** Exercise aim **
Please report every line in the material below where the word "rawIdx" is found.

** Available records **

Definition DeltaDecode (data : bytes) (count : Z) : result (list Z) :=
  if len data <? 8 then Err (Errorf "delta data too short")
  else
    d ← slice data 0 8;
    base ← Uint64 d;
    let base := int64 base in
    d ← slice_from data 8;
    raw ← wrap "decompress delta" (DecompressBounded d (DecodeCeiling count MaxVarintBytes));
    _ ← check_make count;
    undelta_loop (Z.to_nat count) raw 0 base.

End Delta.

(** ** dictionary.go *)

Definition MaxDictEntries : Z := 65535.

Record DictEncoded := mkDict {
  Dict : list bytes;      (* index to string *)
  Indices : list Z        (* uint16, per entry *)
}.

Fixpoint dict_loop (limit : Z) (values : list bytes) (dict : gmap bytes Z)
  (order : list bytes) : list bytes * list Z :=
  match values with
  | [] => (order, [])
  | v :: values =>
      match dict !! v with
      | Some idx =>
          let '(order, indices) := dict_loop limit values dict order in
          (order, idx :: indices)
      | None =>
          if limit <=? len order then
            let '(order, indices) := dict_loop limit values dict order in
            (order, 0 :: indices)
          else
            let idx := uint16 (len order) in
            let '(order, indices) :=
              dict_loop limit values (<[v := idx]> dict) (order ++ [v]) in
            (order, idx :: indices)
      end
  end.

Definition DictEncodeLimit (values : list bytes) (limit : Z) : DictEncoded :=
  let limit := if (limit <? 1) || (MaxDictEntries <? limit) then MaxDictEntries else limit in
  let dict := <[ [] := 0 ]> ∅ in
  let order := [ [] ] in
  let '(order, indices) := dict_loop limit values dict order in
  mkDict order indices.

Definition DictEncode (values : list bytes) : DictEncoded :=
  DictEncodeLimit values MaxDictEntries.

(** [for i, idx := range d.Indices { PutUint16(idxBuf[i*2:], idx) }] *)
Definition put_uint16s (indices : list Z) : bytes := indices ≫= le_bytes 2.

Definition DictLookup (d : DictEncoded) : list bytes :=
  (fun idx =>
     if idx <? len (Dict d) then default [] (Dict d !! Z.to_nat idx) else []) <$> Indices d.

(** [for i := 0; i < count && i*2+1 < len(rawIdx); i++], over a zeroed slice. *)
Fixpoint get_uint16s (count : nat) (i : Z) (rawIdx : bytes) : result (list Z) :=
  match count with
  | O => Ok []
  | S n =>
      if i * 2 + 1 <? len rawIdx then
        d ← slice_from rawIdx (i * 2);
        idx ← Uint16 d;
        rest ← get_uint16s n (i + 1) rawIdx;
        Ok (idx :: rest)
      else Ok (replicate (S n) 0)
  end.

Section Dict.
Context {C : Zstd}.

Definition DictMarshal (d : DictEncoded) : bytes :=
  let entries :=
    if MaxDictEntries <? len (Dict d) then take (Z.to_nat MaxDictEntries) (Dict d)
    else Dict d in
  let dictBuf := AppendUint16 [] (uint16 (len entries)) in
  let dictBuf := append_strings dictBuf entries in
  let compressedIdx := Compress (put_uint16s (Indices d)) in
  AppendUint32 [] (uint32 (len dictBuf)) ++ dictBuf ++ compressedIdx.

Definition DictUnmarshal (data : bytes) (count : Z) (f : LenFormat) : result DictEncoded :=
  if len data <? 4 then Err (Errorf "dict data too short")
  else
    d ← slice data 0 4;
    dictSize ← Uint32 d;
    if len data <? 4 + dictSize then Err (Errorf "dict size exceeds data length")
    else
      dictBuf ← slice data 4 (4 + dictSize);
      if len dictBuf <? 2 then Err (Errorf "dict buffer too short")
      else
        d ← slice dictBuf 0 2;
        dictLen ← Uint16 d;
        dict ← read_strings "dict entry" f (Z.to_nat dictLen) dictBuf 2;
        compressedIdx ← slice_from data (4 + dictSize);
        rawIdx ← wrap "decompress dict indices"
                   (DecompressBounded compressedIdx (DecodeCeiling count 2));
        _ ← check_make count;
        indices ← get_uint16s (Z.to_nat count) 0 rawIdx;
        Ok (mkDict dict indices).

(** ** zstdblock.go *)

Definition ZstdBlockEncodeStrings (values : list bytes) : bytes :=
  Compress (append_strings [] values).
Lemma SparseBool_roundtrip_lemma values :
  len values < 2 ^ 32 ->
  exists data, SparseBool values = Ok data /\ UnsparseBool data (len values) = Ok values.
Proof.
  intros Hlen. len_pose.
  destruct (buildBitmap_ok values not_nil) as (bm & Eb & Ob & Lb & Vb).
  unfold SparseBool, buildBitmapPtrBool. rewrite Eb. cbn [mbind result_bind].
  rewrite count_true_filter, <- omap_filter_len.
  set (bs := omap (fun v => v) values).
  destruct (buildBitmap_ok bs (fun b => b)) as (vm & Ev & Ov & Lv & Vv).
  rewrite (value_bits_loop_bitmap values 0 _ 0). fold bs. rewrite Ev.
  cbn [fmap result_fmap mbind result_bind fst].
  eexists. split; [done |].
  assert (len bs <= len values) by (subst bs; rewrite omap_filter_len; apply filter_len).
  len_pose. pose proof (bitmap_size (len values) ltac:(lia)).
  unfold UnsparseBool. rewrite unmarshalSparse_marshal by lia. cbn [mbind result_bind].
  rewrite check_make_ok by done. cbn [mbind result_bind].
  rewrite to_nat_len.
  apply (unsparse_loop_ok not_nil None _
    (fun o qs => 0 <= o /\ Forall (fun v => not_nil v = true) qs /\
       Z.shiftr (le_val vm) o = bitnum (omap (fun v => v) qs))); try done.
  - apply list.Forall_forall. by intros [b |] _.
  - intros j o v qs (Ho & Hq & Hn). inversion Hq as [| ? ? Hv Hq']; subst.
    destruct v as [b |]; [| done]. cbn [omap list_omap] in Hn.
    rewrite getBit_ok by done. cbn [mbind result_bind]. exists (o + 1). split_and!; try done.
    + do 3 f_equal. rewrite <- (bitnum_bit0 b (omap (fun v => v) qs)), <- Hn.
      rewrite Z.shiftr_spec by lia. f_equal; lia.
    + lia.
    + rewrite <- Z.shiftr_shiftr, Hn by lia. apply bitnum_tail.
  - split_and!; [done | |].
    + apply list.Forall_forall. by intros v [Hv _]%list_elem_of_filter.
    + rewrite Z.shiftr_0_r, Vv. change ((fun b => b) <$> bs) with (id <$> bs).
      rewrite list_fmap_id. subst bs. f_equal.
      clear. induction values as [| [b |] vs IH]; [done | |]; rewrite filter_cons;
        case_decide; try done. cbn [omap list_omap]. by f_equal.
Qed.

** Solution for this problem **
(** [for i := 0; i < count && i*2+1 < len(rawIdx); i++], over a zeroed slice. *)
Fixpoint get_uint16s (count : nat) (i : Z) (rawIdx : bytes) : result (list Z) :=
      if i * 2 + 1 <? len rawIdx then
        d ← slice_from rawIdx (i * 2);
        rest ← get_uint16s n (i + 1) rawIdx;
        rawIdx ← wrap "decompress dict indices"
        indices ← get_uint16s (Z.to_nat count) 0 rawIdx;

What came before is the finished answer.